Recepção: 30 Abril 2019
Aprovação: 18 Junho 2019
Publicado: 04 Julho 2019
Resumo: A relação peso-comprimento tem muitas funções na área da ecologia de peixes. O objetivo do presente trabalho é o de fornecer as estimativas de relações morfométricas para 13 espécies de peixes de água doce. As amostras foram coletadas com o auxílio de malhadeiras, em maio e setembro de 2015, no rio Tarumã, Reserva Biológica do Jaru. As relações peso-comprimento foram estimadas a partir de 343 espécimes pertencentes a treze espécies, sete famílias e duas ordens. As regressões lineares foram significativas (p≤0,001). O valor de b variou de 1,36 em Leporinus friderici a 3,30 em B. amazonicus. A espécie Colossoma macropomum apresentou um padrão de crescimento isométrico (b=3,09). As novas relações peso-comprimento para 2 espécies, novo peso máximo para 4 espécies e tamanhos máximos registrados para 3 espécies destacam a escassez de informações sobre aspectos biológicos dos peixes da Amazônia. Estes resultados podem fornecer informações para a FishBase, bem como dados importantes para o manejo da ictiofauna e conservação da Bacia do Rio Tarumã.

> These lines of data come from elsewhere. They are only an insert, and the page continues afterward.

(** ** The state machine *)

(** C8: a session that has sent its OPEN is established by a list of messages
    exactly when these contain an OPEN, the first KEEPALIVE after the first OPEN,
    and no NOTIFICATION after that; UPDATEs and ROUTE-REFRESHes never matter, and
    a NOTIFICATION before establishment is ignored. *)
Theorem session_established {api : BytesApi} {ord : HashOrder} {libm : Libm} prof ms s u s' :
  in_state BgpState.OpenSent s → handle_messages prof ms s = (Ok u, s') →
  in_state BgpState.Established s' ↔
  ∃ a open b keepalive c, ms = a ++ open :: b ++ keepalive :: c ∧
    is_type MessageType.Open open ∧ Forall (λ m, ¬ is_type MessageType.Open m) a ∧
    is_type MessageType.Keepalive keepalive ∧ Forall (λ m, ¬ is_type MessageType.Keepalive m) b ∧
    Forall (λ m, ¬ is_type MessageType.Notification m) c.
Proof.
  intros Hs Hr. pose proof (leads_handle_messages prof _ ms s u s' Hs Hr) as Hfold.
  assert (in_state BgpState.Established s' ↔ foldl msg_state BgpState.OpenSent ms = BgpState.Established)
    as -> by (unfold in_state in *; by rewrite Hfold).
  assert (∀ x y t m, (x, y, t) = (BgpState.OpenSent, BgpState.OpenConfirm, MessageType.Open) ∨
    (x, y, t) = (BgpState.OpenConfirm, BgpState.Established, MessageType.Keepalive) →
    msg_state x m = if decide (is_type t m) then y else x) as Hstep.
  { intros x y t m Hxyt. unfold msg_state.
    case_decide as Ht; unfold is_type in Ht;
      destruct Hxyt as [[= -> -> ->] | [= -> -> ->]], (Header.msg_type _); done. }
  pose proof (λ ms', await_first _ _ MessageType.Keepalive _ ms'
    (λ m, Hstep _ _ _ m (or_intror eq_refl)) ltac:(done) established_stays) as Hconfirm.
  rewrite (await_first _ _ MessageType.Open _ ms (λ m, Hstep _ _ _ m (or_introl eq_refl)) ltac:(done) Hconfirm).
  split.
  - intros (a&o&c&->&?&?&b&k&d&->&?&?&?). by exists a, o, b, k, d.
  - intros (a&o&b&k&c&->&?&?&?&?&?). exists a, o, (b ++ k :: c). split_and!; [done..|].
    by exists b, k, c.
Qed.

(** ** The handlers *)

(** C14: an OPEN that parses sets the peer's AS, router id and capabilities,
    negotiates the smaller hold time (whatever it is, 1 and 2 seconds included),
    replaces the timers by new ones with a third of it as keepalive interval, of
    which the hold timer runs from the time of the OPEN (unless the hold time is 0)
    and the keepalive timer has not started, moves the FSM by [BgpOpen] and answers
    with one KEEPALIVE; the handler fails exactly when that write does. *)
Theorem open_handler_spec {api : BytesApi} {laws : BytesLaws api} body open s :
  Open.parse body = Ok open →
  ∃ caps s', Capability.parse_from_open_params (E:=Empty_set) open.(optional_params) = Ok caps ∧
    handle_open body s = (if writes s 0 then Ok tt else Err IoErr, s') ∧
    let p := peer s' in let hold := Z.min (peer s).(Peer.local).(LocalConfig.hold_time) open.(hold_time) in
    p.(Peer.remote_as) = open.(my_as) ∧ p.(Peer.peer_router_id) = Some open.(bgp_id) ∧
    p.(Peer.peer_capabilities) = caps ∧ p.(Peer.negotiated_hold_time) = hold ∧
    p.(Peer.timers) =
      {| BgpTimers.hold_time := hold;
         BgpTimers.keepalive_interval := (if (0 <? hold)%Z then hold / 3 else 0)%Z;
         BgpTimers.hold_timer_start := (if (0 <? hold)%Z then Some (clock (env s) 0) else None);
         BgpTimers.keepalive_timer_start := None |} ∧
    p.(Peer.state) = next_state (peer s).(Peer.state) BgpEvent.BgpOpen ∧
    rib s' = rib s ∧
    sent s' = if writes s 0 then sent s ++ [KeepaliveMessage.serialize] else sent s.
Proof.
  intros Hp.
  pose proof (parse_from_open_params_returns (E:=Empty_set) open.(optional_params)) as Hc.
  destruct (Capability.parse_from_open_params _) as [caps|[]| |] eqn:Hcaps; [|done..].
  exists caps.
  set (s1 := set_peer (set_metrics s (Metrics.inc (metrics s) messages_rx_open))
    (Peer.negotiate (Peer.set_capabilities (peer s) caps) open)).
  destruct (reset_hold_eval s1) as (t&e&Ht&Hrestart).
  assert (handle_open body s = (_ ← write_all KeepaliveMessage.serialize; inc messages_tx_keepalive)
    (set_peer (set_env s1 e) (Peer.set_state (Peer.set_timers (peer s1) t)
      (next_state (peer s).(Peer.state) BgpEvent.BgpOpen)))) as Heval.
  { unfold handle_open. erewrite M_bind_Ok by reflexivity.
    erewrite M_bind_Ok by (unfold try_parse; rewrite Hp; reflexivity).
    erewrite M_bind_Ok by (unfold pure_call; rewrite Hcaps; reflexivity).
    do 2 (erewrite M_bind_Ok by reflexivity). by erewrite M_bind_Ok by exact Ht. }
  rewrite Heval. clear Heval Ht. subst t.
  unfold mbind, M_bind, write_all. cbn.
  destruct (writes s 0) eqn:Hw; cbn; by (eexists; split_and!).
Qed.

(** End-of-RIB is the UPDATE with nothing in it. *)
Lemma attrs_is_empty_iff a : Attrs.is_empty a = true ↔ a = Attrs.default.
Proof.
  unfold Attrs.is_empty. rewrite !andb_true_iff, negb_true_iff, !bool_decide_eq_true.
  destruct a; simpl. split; [|by intros [= -> -> -> -> -> -> -> -> -> -> ->]].
  intros ((((((((((->&->)&->)&->)&->)&->)&->)&->)&->)&->)&->). done.
Qed.

Lemma end_of_rib_iff update :
  end_of_rib update = true ↔
  update.(nlri) = [] ∧ update.(withdrawn_routes) = [] ∧ update.(path_attributes) = Attrs.default.
Proof.
  unfold end_of_rib. rewrite !andb_true_iff, !Nat.eqb_eq, !length_zero_iff_nil, attrs_is_empty_iff. tauto.
Qed.

(** C13: an UPDATE that parses is processed whatever the state of the FSM (before
    the OPEN too), on an unpoisoned RIB with origin validation off, as the program
    leaves it, and in a debug build as long as no suppression counter can overflow:
    in the peer's Adj-RIB-In the withdrawn prefixes are gone (announced or not), and
    each other announced one that the resulting dampening state does not suppress is
    a route with the UPDATE's
    attributes and the AS the session recorded; a prefix is suppressed only if it was
    before or this UPDATE withdraws it; an End-of-RIB (an UPDATE with nothing in it)
    then removes the peer's stale routes; the other peers' tables stay; the route
    counters grow by the numbers of prefixes and [routes_loc_rib] is the size
    of Loc-RIB. *)
Theorem update_handler_spec {api : BytesApi} {laws : BytesLaws api} {ord : HashOrder} {libm : Libm}
    prof body update s r :
  Update.parse body = Ok update → rib s = Unlocked r →
  rib_wf r → r.(Rib.rpki).(RpkiValidator.mode) = RpkiMode.Disabled →
  DampeningTable.room prof (length update.(withdrawn_routes)) r.(Rib.dampening) →
  let p := peer s in let a := p.(Peer.addr) in
  ∃ s' r1 r' eor, handle_update prof body s = (Ok tt, s') ∧ rib s' = Unlocked r' ∧ rib_wf r' ∧
    (eor = true ↔ update.(nlri) = [] ∧ update.(withdrawn_routes) = [] ∧
                  update.(path_attributes) = Attrs.default) ∧
    suppresses_only a update.(withdrawn_routes) r.(Rib.dampening) r'.(Rib.dampening) ∧
    adj_updated r.(Rib.adj_rib_in) r1.(Rib.adj_rib_in) r'.(Rib.dampening) r.(Rib.rpki)
      a p.(Peer.remote_as) update.(nlri) update.(path_attributes) update.(withdrawn_routes) ∧
    (∀ peer' key, adj_lookup r'.(Rib.adj_rib_in) peer' key =
       purged eor a peer' (adj_lookup r1.(Rib.adj_rib_in) peer' key)) ∧
    Metrics.get (metrics s') routes_received =
      wrap 64 (Metrics.get (metrics s) routes_received + Z.of_nat (length update.(nlri))) ∧
    Metrics.get (metrics s') routes_withdrawn =
      wrap 64 (Metrics.get (metrics s) routes_withdrawn + Z.of_nat (length update.(withdrawn_routes))) ∧
    Metrics.get (metrics s') routes_loc_rib = Z.of_nat (Rib.prefix_count r').
Proof.
  intros Hp Hr Hwf Hmode Hroom p a.
  set (s1 := set_metrics s (Metrics.inc (metrics s) messages_rx_update)).
  destruct (reset_hold_eval s1) as (t&e&Ht&_).
  set (m2 := Metrics.fetch_add (Metrics.fetch_add (Metrics.inc (metrics s) messages_rx_update)
    routes_received (Z.of_nat (length update.(nlri))))
    routes_withdrawn (Z.of_nat (length update.(withdrawn_routes)))).
  set (p2 := Peer.set_state (Peer.set_timers p t) (next_state p.(Peer.state) BgpEvent.UpdateMsg)).
  set (s2 := set_metrics (set_peer (set_env s1 e) p2) m2).
  destruct (with_rib_runs _ _ s2 r Hr (runs_update_handler prof p2 update (end_of_rib update) r Hwf Hmode Hroom))
    as (n&r'&e'&Hrun&r1&Hwf'&Hn&Hsup&Hadj&Hlook).
  exists (set_metrics (set_env (set_rib s2 (Unlocked r')) e')
    (Metrics.set m2 routes_loc_rib (Z.of_nat n))), r1, r', (end_of_rib update).
  split.
  { unfold handle_update. erewrite M_bind_Ok by reflexivity.
    erewrite M_bind_Ok by (unfold try_parse; rewrite Hp; reflexivity).
    erewrite M_bind_Ok by exact Ht. do 4 (erewrite M_bind_Ok by reflexivity).
    by erewrite M_bind_Ok by exact Hrun. }
  split_and!; try done; [apply end_of_rib_iff|by rewrite Hn].
Qed.

(** C36: a NOTIFICATION that parses withdraws the peer's routes, counts a failed
    session and no active one, and moves the FSM by [NotifMsg]; the handler
    returns, so the session loop goes on. *)
Theorem notification_handler_spec {api : BytesApi} {ord : HashOrder} {libm : Libm} body n s r :
  NotificationMessage.parse body = Ok n → rib s = Unlocked r → rib_wf r →
  ∃ s' r', handle_notification body s = (Ok tt, s') ∧ rib s' = Unlocked r' ∧ rib_wf r' ∧
    r'.(Rib.adj_rib_in) = delete (peer s).(Peer.addr) r.(Rib.adj_rib_in) ∧
    (peer s').(Peer.state) = next_state (peer s).(Peer.state) BgpEvent.NotifMsg ∧
    Metrics.get (metrics s') sessions_failed = wrap 64 (Metrics.get (metrics s) sessions_failed + 1) ∧
    Metrics.get (metrics s') sessions_active = 0%Z ∧ sent s' = sent s.
Proof.
  intros Hp Hr Hwf.
  set (s1 := set_peer (set_metrics s (Metrics.set (Metrics.inc (Metrics.inc (metrics s)
    messages_rx_notification) sessions_failed) sessions_active 0))
    (Peer.set_state (peer s) (next_state (peer s).(Peer.state) BgpEvent.NotifMsg))).
  destruct (remove_peer_eval s1 r Hr Hwf) as (keys&r'&e&Hrun&Hwf'&Hadj).
  eexists _, r'. split.
  { unfold handle_notification. erewrite M_bind_Ok by reflexivity.
    erewrite M_bind_Ok by (unfold try_parse; rewrite Hp; reflexivity).
    do 4 (erewrite M_bind_Ok by reflexivity). erewrite M_bind_Ok by exact Hrun. reflexivity. }
  by split_and!.
Qed.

Palavras-chave: Amazônia, Reserva Biológica, Biodiversidade, Conservação, Ictiofauna.
Abstract: The length-weight relationship has many functions in the area of fish ecology. The objective of this work is to provide the estimates of morphometric relationships for 13 freshwater fish species. Samples were collected with the aid of gillnets in May and September 2015 in the Tarumã river, Jaru Biological Reserve. Length–weight relationships were estimated from 343 specimens belonging to thirteen species, seven families and two orders. The linear regressions were significant (p≤0.001). The value of b varied from 1.36 in Leporinus friderici to 3.30 in B. amazonicus. The specie Colossoma macropomum had an isometric growth pattern (b=3.09). The new Length–weight relationships for 2 species, new maximum weight for 4 species and maximum sizes recorded for 3 species highlight the scarcity of information on biological aspects of Amazon fishes. These results can provide information for the FishBase as well as important data for the management of icthyofauna and conservation of the Tarumã River Basin.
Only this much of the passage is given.